The statutory provisions

[4] The provision of the VAT Act, on which Amawele relied in claiming its services were zero rated was s 11(2)(s), read with s 8(23). These two sections followed a slightly tortuous route before they came into operation. They were initially enacted in 2003,[1] but not put into operation until 2006,[2] after s 8(23) underwent a minor amendment.[3]

[5] Prior to 2003 there was no provision of the VAT Act providing for services rendered in terms of any national housing programmes to be zero rated. There were provisions similar to those eventually incorporated into the VAT Act in 1996, in the form of a deeming provision in s 8(5)[4] and zero rating provisions related to that deeming provision in ss 11(2)(n), (p) and (q), but there is nothing to suggest that services under contracts relating to the implementation of national housing programmes fell within these. There may have been circumstances in which payments to vendors by a public authority in respect of a taxable supply to a third party would have qualified for zero rating as ‘transfer payments’, but the position in that regard was unclear. Generally it seems that rendering such services constituted a VAT-able supply and attracted VAT at the standard rate.

[6] Once the two sections came into operation, s 11(2)(s) provided that services deemed to be supplied to a public authority under s 8(23) of the VAT Act would be zero rated. Section 8(23) read:

For the purposes of this Act a vendor shall be deemed to supply services to any public authority or local authority to the extent of any payment in terms of the Housing Subsidy Scheme referred to in section 3(5)(a) of the Housing Act, 1997 (Act No 107 of 1997), made to or on behalf of the vendor in respect of the taxable supply of goods and services by the vendor.’

Beyond this cross-reference, the VAT Act did not identify the scheme it referred to as the Housing Subsidy Scheme. Unfortunately, neither did s 3(5)(a) of the Housing Act 107 of 1997 (the Housing Act). It referred in terms to the Housing Subsidy Scheme, but did not define or circumscribe that description in any way.

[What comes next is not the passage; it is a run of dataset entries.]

(* ===== verification/ProbeMap.v ===== *)
(** * ProbeMap: keyed records in an open-addressing bucket array

    What [thashtable] and [lhashtable] share above the probing loops: each used bucket refers
    to a record whose contents [kv] are a key and a value.  [keyed s cap kv m] says that the
    buckets of [s] represent the map [m]. *)

From stdpp Require Import base numbers list gmap.
From Stdlib Require Import ZArith Lia.
From S2P Require Import Prelude Words Probe ProbeFacts.

Notation kvmap := (gmap (list Z) (list Z)) (only parsing).
Notation contents := (Z -> option (list Z * list Z)) (only parsing).

Section Keyed.
Context {St : Type} `{BucketLaws St}.

Record keyed (s : St) (cap : Z) (kv : contents) (m : kvmap) : Prop := {
  keyed_reach : reach s cap;
  keyed_nodup : NoDup (e_rec <$> entries s cap);
  keyed_live : forall e, e ∈ entries s cap ->
    exists k v, kv (e_rec e) = Some (k, v) /\ e_hashcode e = hashcode k /\ m !! k = Some v;
  keyed_map : forall k v, m !! k = Some v -> exists e, e ∈ entries s cap /\ kv (e_rec e) = Some (k, v);
  keyed_uniq : forall e1 e2 k v1 v2, e1 ∈ entries s cap -> e2 ∈ entries s cap ->
    kv (e_rec e1) = Some (k, v1) -> kv (e_rec e2) = Some (k, v2) -> e1 = e2;
}.

(** The comparison the search loops make at a used bucket. *)
Definition matches (kv : contents) (key : list Z) (e : ht_entry) : bool :=
  (hashcode key =? e_hashcode e) &&
  match kv (e_rec e) with
  | Some (k, _) => bool_decide (k = key)
  | None => false
  end.

Lemma matches_key kv key e v : kv (e_rec e) = Some (key, v) -> e_hashcode e = hashcode key -> matches kv key e = true.
Proof. intros E Eh. unfold matches. rewrite E, Eh, Z.eqb_refl. by rewrite bool_decide_eq_true_2. Qed.

Lemma keyed_find s cap kv m key stop :
  is_cap cap -> keyed s cap kv m -> (exists z, 0 <= z < cap /\ ~ occ s z) ->
  (forall b, 0 <= b < cap -> stop (bucket s b) = is_free (bucket s b) || matches kv key (bucket s b)) ->
  let hb := Z.land (hashcode key) (cap - 1) in
  exists b, probe stop (round (cap - 1)) s (cap - 1) hb = Some b /\ 0 <= b < cap
    /\ ((occ s b /\ exists v, kv (e_rec (bucket s b)) = Some (key, v) /\ m !! key = Some v)
        \/ (m !! key = None /\ first_hole s cap hb b)).
Proof.
  intros Hc Hk (z & Hz & Hfz) Hstop hb. pose proof (is_cap_pos _ Hc) as Hcp.
  assert (Hhb : 0 <= hb < cap) by (apply (home_range _ (HtEntry (hashcode key) 0) Hc)).
  assert (Hfree : forall p, ~ occ s p -> is_free (bucket s p) = true).
  { intros p Hp. apply is_free_true. destruct (decide (e_rec (bucket s p) = 0)); [done|by destruct Hp]. }
  destruct (probe_spec s cap stop z hb) as (b & Hb & Hbr & _ & Hsb & Hbefore); auto; try lia.
  { by rewrite Hstop, Hfree. }
  exists b. split; [done|]. split; [done|]. rewrite Hstop in Hsb by done.
  destruct (decide (occ s b)) as [Ho|Hf].
  - left. split; [done|]. rewrite (proj2 (is_free_false _) Ho) in Hsb. cbn in Hsb.
    destruct (keyed_live _ _ _ _ Hk (bucket s b)) as (k & v & E & _ & Hm); [apply elem_of_entries; eauto|].
    unfold matches in Hsb. rewrite E in Hsb. apply andb_true_iff in Hsb as [_ Hsb].
    apply bool_decide_eq_true_1 in Hsb. subst k. eauto.
  - right. split.
    + destruct (m !! key) as [v|] eqn:Em; [|done]. exfalso.
      destruct (keyed_map _ _ _ _ Hk key v Em) as (e & He & E).
      destruct (keyed_live _ _ _ _ Hk e He) as (k' & v' & E' & Hhc & _). rewrite E in E'. injection E' as <- <-.
      apply elem_of_entries in He as (i & Hi & Hoi & <-).
      destruct (probe_finds s cap stop i) as (j & Hj & _ & Hoj & _); auto; [apply Hk| | |].
      * intros p Hp Hn. by rewrite Hstop, Hfree.
      * rewrite Hstop by done. by rewrite (matches_key kv key _ v), orb_true_r.
      * unfold home in Hj. rewrite Hhc in Hj. fold hb in Hj. rewrite Hb in Hj. injection Hj as ->. done.
    + split; [done|]. split; [done|]. intros p Hp Hd. specialize (Hbefore p Hp Hd). rewrite Hstop in Hbefore by done.
      apply orb_false_iff in Hbefore as [Hx _]. by apply is_free_false in Hx.
Qed.

(** The same map in another state with the same used buckets. *)
Lemma keyed_perm (s s' : St) cap cap' kv m :
  keyed s cap kv m -> reach s' cap' -> entries s' cap' ≡ₚ entries s cap -> keyed s' cap' kv m.
Proof.
  intros [H1 H2 H3 H4 H5] Hr Hp. split; [done|..]; [by rewrite Hp|..]; repeat setoid_rewrite Hp; auto.
Qed.

Lemma keyed_ext (s s' : St) cap kv kv' m :
  (forall b, 0 <= b < cap -> bucket s' b = bucket s b) ->
  (forall e, e ∈ entries s cap -> kv' (e_rec e) = kv (e_rec e)) -> keyed s cap kv m -> keyed s' cap kv' m.
Proof.
  intros Hb Hkv [H1 H2 H3 H4 H5]. assert (He : entries s' cap = entries s cap) by (by apply entries_ext).
  split; rewrite ?He; auto.
  - by eapply reach_ext.
  - intros e Hin. rewrite Hkv by done. auto.
  - intros k v Hm. destruct (H4 k v Hm) as (e & Hin & E). exists e. by rewrite Hkv.
  - intros e1 e2 k v1 v2 Hi1 Hi2. rewrite !Hkv by done. by apply H5.
Qed.

(** Two cells do not refer to the same record. *)
Lemma keyed_cell_inj s cap kv m i j :
  keyed s cap kv m -> 0 <= i < cap -> 0 <= j < cap -> occ s i -> e_rec (bucket s i) = e_rec (bucket s j) -> i = j.
Proof.
  intros [_ Hn _ _ _] Hi Hj Ho E. assert (occ s j) as Hoj by (unfold occ in *; congruence).
  revert Hn. unfold entries, cells. rewrite filter_map, <- list_fmap_compose. set (l := filter _ _). intros Hnd.
  assert (Hil : forall x, 0 <= x < cap -> occ s x -> exists p, l !! p = Some x).
  { intros x Hx Hox. apply list_elem_of_lookup, list_elem_of_filter. split; [exact Hox|]. apply elem_of_seqZ. lia. }
  destruct (Hil i Hi Ho) as [p Hp], (Hil j Hj Hoj) as [q Hq].
  assert (p = q) as ->; [|congruence]. eapply (NoDup_lookup _ _ _ (e_rec (bucket s i)) Hnd).
  - rewrite list_lookup_fmap, Hp. done.
  - rewrite list_lookup_fmap, Hq, E. done.
Qed.

Lemma keyed_rehash skip s cap kv m :
  is_cap cap -> is_cap (2 * cap) -> addressable s (2 * cap) -> keyed s cap kv m ->
  (exists z, 0 <= z < cap /\ ~ occ s z) -> (forall p, cap <= p < 2 * cap -> ~ occ s p) ->
  exists s', rehash skip s cap = Some s' /\ updates (2 * cap) s s' /\ keyed s' (2 * cap) kv m
    /\ entries s' (2 * cap) ≡ₚ entries s cap.
Proof.
  intros Hc Hc2 Ha Hk Hz Hu. pose proof (is_cap_pos _ Hc).
  destruct (rehash_spec skip s cap Hc Hc2 Ha (keyed_reach _ _ _ _ Hk) Hz Hu) as (s' & -> & Hup & Hr & Hp).
  rewrite (entries_upper_free s) in Hp by (auto; lia). exists s'. split; [done|]. split; [done|]. split; [|done]. by apply (keyed_perm s s' cap).
Qed.

(** A new record in the first free bucket. *)
Lemma keyed_fill s cap kv kv' m key val b rec :
  is_cap cap -> addressable s cap -> keyed s cap kv m -> m !! key = None ->
  first_hole s cap (Z.land (hashcode key) (cap - 1)) b -> rec <> 0 ->
  (forall e, e ∈ entries s cap -> e_rec e <> rec) ->
  (forall e, e ∈ entries s cap -> kv' (e_rec e) = kv (e_rec e)) -> kv' rec = Some (key, val) ->
  let s' := set_bucket s b (HtEntry (hashcode key) rec) in
  keyed s' cap kv' (<[key := val]> m) /\ entries s' cap ≡ₚ HtEntry (hashcode key) rec :: entries s cap.
Proof.
  intros Hc Ha [H1 H2 H3 H4 H5] Hm Hh Hr Hne Hkv Hnew s'. pose proof Hh as (Hb & Hf & _).
  assert (He : entries s' cap ≡ₚ HtEntry (hashcode key) rec :: entries s cap) by (by apply entries_fill).
  assert (Hk' : forall e k v, e ∈ entries s cap -> kv' (e_rec e) = Some (k, v) -> k <> key).
  { intros e k v Hin E ->. rewrite Hkv in E by done. destruct (H3 e Hin) as (k' & v' & E' & _ & ?). congruence. }
  split; [|done]. split.
  - by apply reach_fill.
  - rewrite He. cbn. apply NoDup_cons. split; [|done]. rewrite list_elem_of_fmap. intros (e & E & Hin).
    by apply (Hne e Hin).
  - intros e. rewrite He. intros [->|Hin]%elem_of_cons.
    + exists key, val. by rewrite lookup_insert_eq.
    + destruct (H3 e Hin) as (k & v & E & Hhc & Hmk). exists k, v. rewrite Hkv by done.
      rewrite lookup_insert_ne; [done|]. intros <-. congruence.
  - intros k v. destruct (decide (k = key)) as [->|Hn].
    + rewrite lookup_insert_eq. intros [= <-]. exists (HtEntry (hashcode key) rec). rewrite He. split; [by left|done].
    + rewrite lookup_insert_ne by congruence. intros Hmk. destruct (H4 k v Hmk) as (e & Hin & E).
      exists e. rewrite He, Hkv by done. split; [by right|done].
  - intros e1 e2 k v1 v2. rewrite !He. intros [->|Hi1]%elem_of_cons [->|Hi2]%elem_of_cons; [done| | |].
    + cbn. rewrite Hnew. intros [= <- _] E. by destruct (Hk' e2 key v2 Hi2 E).
    + cbn. rewrite Hnew. intros E [= <- _]. by destruct (Hk' e1 key v1 Hi1 E).
    + rewrite !Hkv by done. by apply H5.
Qed.

(** Removing the record of bucket [b]. *)
Lemma keyed_remove s cap kv m key val b :
  is_cap cap -> addressable s cap -> keyed s cap kv m -> 0 <= b < cap -> occ s b ->
  kv (e_rec (bucket s b)) = Some (key, val) -> (exists z, 0 <= z < cap /\ ~ occ s z) ->
  let s0 := set_bucket s b (HtEntry (e_hashcode (bucket s b)) 0) in
  exists s', fix_chain_down (round (cap - 1)) s0 (cap - 1) (next_bucket (cap - 1) b) = Some s'
    /\ updates cap s s' /\ keyed s' cap kv (delete key m)
    /\ entries s cap ≡ₚ bucket s b :: entries s' cap.
Proof.
  intros Hc Ha [H1 H2 H3 H4 H5] Hb Ho Hkv Hz s0.
  destruct (remove_spec s cap b Hc Ha H1 Hb Ho Hz) as (s' & E & Hu & Hr & He).
  exists s'. split; [done|]. split; [done|]. split; [|done].
  assert (Hsub : forall e, e ∈ entries s' cap -> e ∈ entries s cap) by (intros e Hin; rewrite He; by right).
  rewrite He in H2. cbn in H2. apply NoDup_cons in H2 as [Hni Hnd].
  split; [done|done|..].
  - intros e Hin. destruct (H3 e (Hsub e Hin)) as (k & v & Ek & Hhc & Hmk). exists k, v.
    rewrite lookup_delete_ne; [done|]. intros <-. apply Hni, list_elem_of_fmap. exists e.
    split; [|done]. f_equal. eapply (H5 _ _ key val v); eauto. apply elem_of_entries. eauto.
  - intros k v [Hn Hmk]%lookup_delete_Some. destruct (H4 k v Hmk) as (e & Hin & Ek). rewrite He in Hin.
    apply elem_of_cons in Hin as [->|Hin]; [congruence|eauto].
  - intros e1 e2 k v1 v2 Hi1 Hi2. by apply H5; apply Hsub.
Qed.

(** Giving bucket [b] a new record for the same key. *)
Lemma keyed_replace s cap kv kv' m key old val b rec :
  addressable s cap -> keyed s cap kv m -> 0 <= b < cap -> occ s b -> is_cap cap ->
  kv (e_rec (bucket s b)) = Some (key, old) -> rec <> 0 ->
  (forall e, e ∈ entries s cap -> e <> bucket s b -> e_rec e <> rec /\ kv' (e_rec e) = kv (e_rec e)) ->
  kv' rec = Some (key, val) ->
  let e' := HtEntry (e_hashcode (bucket s b)) rec in
  keyed (set_bucket s b e') cap kv' (<[key := val]> m)
  /\ length (entries (set_bucket s b e') cap) = length (entries s cap).
Proof.
  intros Ha [H1 H2 H3 H4 H5] Hb Ho Hc Hkv Hr Hne Hnew e'.
  assert (Hbin : bucket s b ∈ entries s cap) by (apply elem_of_entries; eauto).
  destruct (entries_set s cap b e' Ha Hb) as (l1 & l2 & E1 & E2).
  rewrite (filter_used_1 e') in E1 by done. rewrite (filter_used_1 (bucket s b)) in E2 by done.
  set (s' := set_bucket s b e') in *. cbn [app] in E1, E2.
  assert (Hothers : forall e, e ∈ l1 ++ l2 -> e ∈ entries s cap /\ e <> bucket s b).
  { intros e Hin. split; [rewrite E2; set_solver|]. intros ->.
    rewrite E2, fmap_app, fmap_cons in H2. rewrite <- Permutation_middle in H2. apply NoDup_cons in H2 as [H2 _].
    apply H2. rewrite <- fmap_app. by apply list_elem_of_fmap_2. }
  assert (Hin' : forall e, e ∈ entries s' cap <-> e = e' \/ e ∈ l1 ++ l2) by (intros e; rewrite E1; set_solver).
  assert (Hin : forall e, e ∈ entries s cap <-> e = bucket s b \/ e ∈ l1 ++ l2) by (intros e; rewrite E2; set_solver).
  assert (Hk' : forall e k v, e ∈ l1 ++ l2 -> kv' (e_rec e) = Some (k, v) -> k <> key /\ kv (e_rec e) = Some (k, v)).
  { intros e k v He E. destruct (Hothers e He) as [Hi Hn]. rewrite (proj2 (Hne e Hi Hn)) in E.
    split; [|done]. intros ->. apply Hn. by eapply H5. }
  split; [|by rewrite E1, E2, !length_app]. split.
  - intros i j Hi Hj Hoi Hd. destruct (Z.eq_dec j b) as [->|Hjb]; [by apply (occ_set_eq s cap)|].
    apply (occ_set_ne s cap); auto. unfold s' in *. destruct (Z.eq_dec i b) as [->|Hib].
    + rewrite (bucket_set_eq s cap) in Hd by auto. by apply (H1 b j).
    + rewrite (bucket_set_ne s cap) in Hd by auto. apply (occ_set_ne s cap) in Hoi; auto. by apply (H1 i j).
  - rewrite E1. rewrite E2 in H2. rewrite !fmap_app, !fmap_cons in *. rewrite <- Permutation_middle in *.
    apply NoDup_cons in H2 as [_ H2]. apply NoDup_cons. split; [|done]. cbn. rewrite <- fmap_app, list_elem_of_fmap.
    intros (e & E & He). destruct (Hothers e He) as [Hi Hn]. by apply (Hne e Hi Hn).
  - intros e. rewrite Hin'. intros [->|He].
    + exists key, val. cbn. rewrite lookup_insert_eq. split; [done|]. split; [|done].
      destruct (H3 _ Hbin) as (k & v & E & Hhc & _). rewrite Hkv in E. injection E as <- <-. done.
    + destruct (Hothers e He) as [Hi Hn]. destruct (H3 e Hi) as (k & v & E & Hhc & Hm). exists k, v.
      rewrite (proj2 (Hne e Hi Hn)). rewrite lookup_insert_ne; [done|]. intros <-. apply Hn. by eapply H5.
  - intros k v. destruct (decide (k = key)) as [->|Hn].
    + rewrite lookup_insert_eq. intros [= <-]. exists e'. rewrite Hin'. split; [by left|done].
    + rewrite lookup_insert_ne by congruence. intros Hm. destruct (H4 k v Hm) as (e & He & E).
      apply Hin in He as [->|He]; [congruence|]. exists e. rewrite Hin'. split; [by right|].
      destruct (Hothers e He) as [Hi Hb']. by rewrite (proj2 (Hne e Hi Hb')).
  - intros e1 e2 k v1 v2. rewrite !Hin'. intros [->|He1] [->|He2]; [done| | |].
    + cbn. rewrite Hnew. intros [= <- _] E. by destruct (Hk' _ _ _ He2 E).
    + cbn. rewrite Hnew. intros E [= <- _]. by destruct (Hk' _ _ _ He1 E).
    + intros Ea Eb. destruct (Hk' _ _ _ He1 Ea) as [_ Ea'], (Hk' _ _ _ He2 Eb) as [_ Eb'].
      eapply H5; eauto; by apply Hothers.
Qed.

End Keyed.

[7] The problem this raised is a familiar one in the context of construing documents. The difficulty lies not in understanding the meaning of the words used, because they are entirely clear. It is instead a matter of identifying something or someone referred to in these provisions, in this case the Housing Subsidy Scheme. The authorities show that the court is entitled to look to evidence extrinsic to the document itself in order to identify that to which it refers.[5] In argument it was suggested that some guidance could be obtained from the later history of ss 8(23) and 11(2)(s) and it is convenient to set that out at this stage, before turning to deal with the history of legislation governing public assistance for the development of housing and its implementation.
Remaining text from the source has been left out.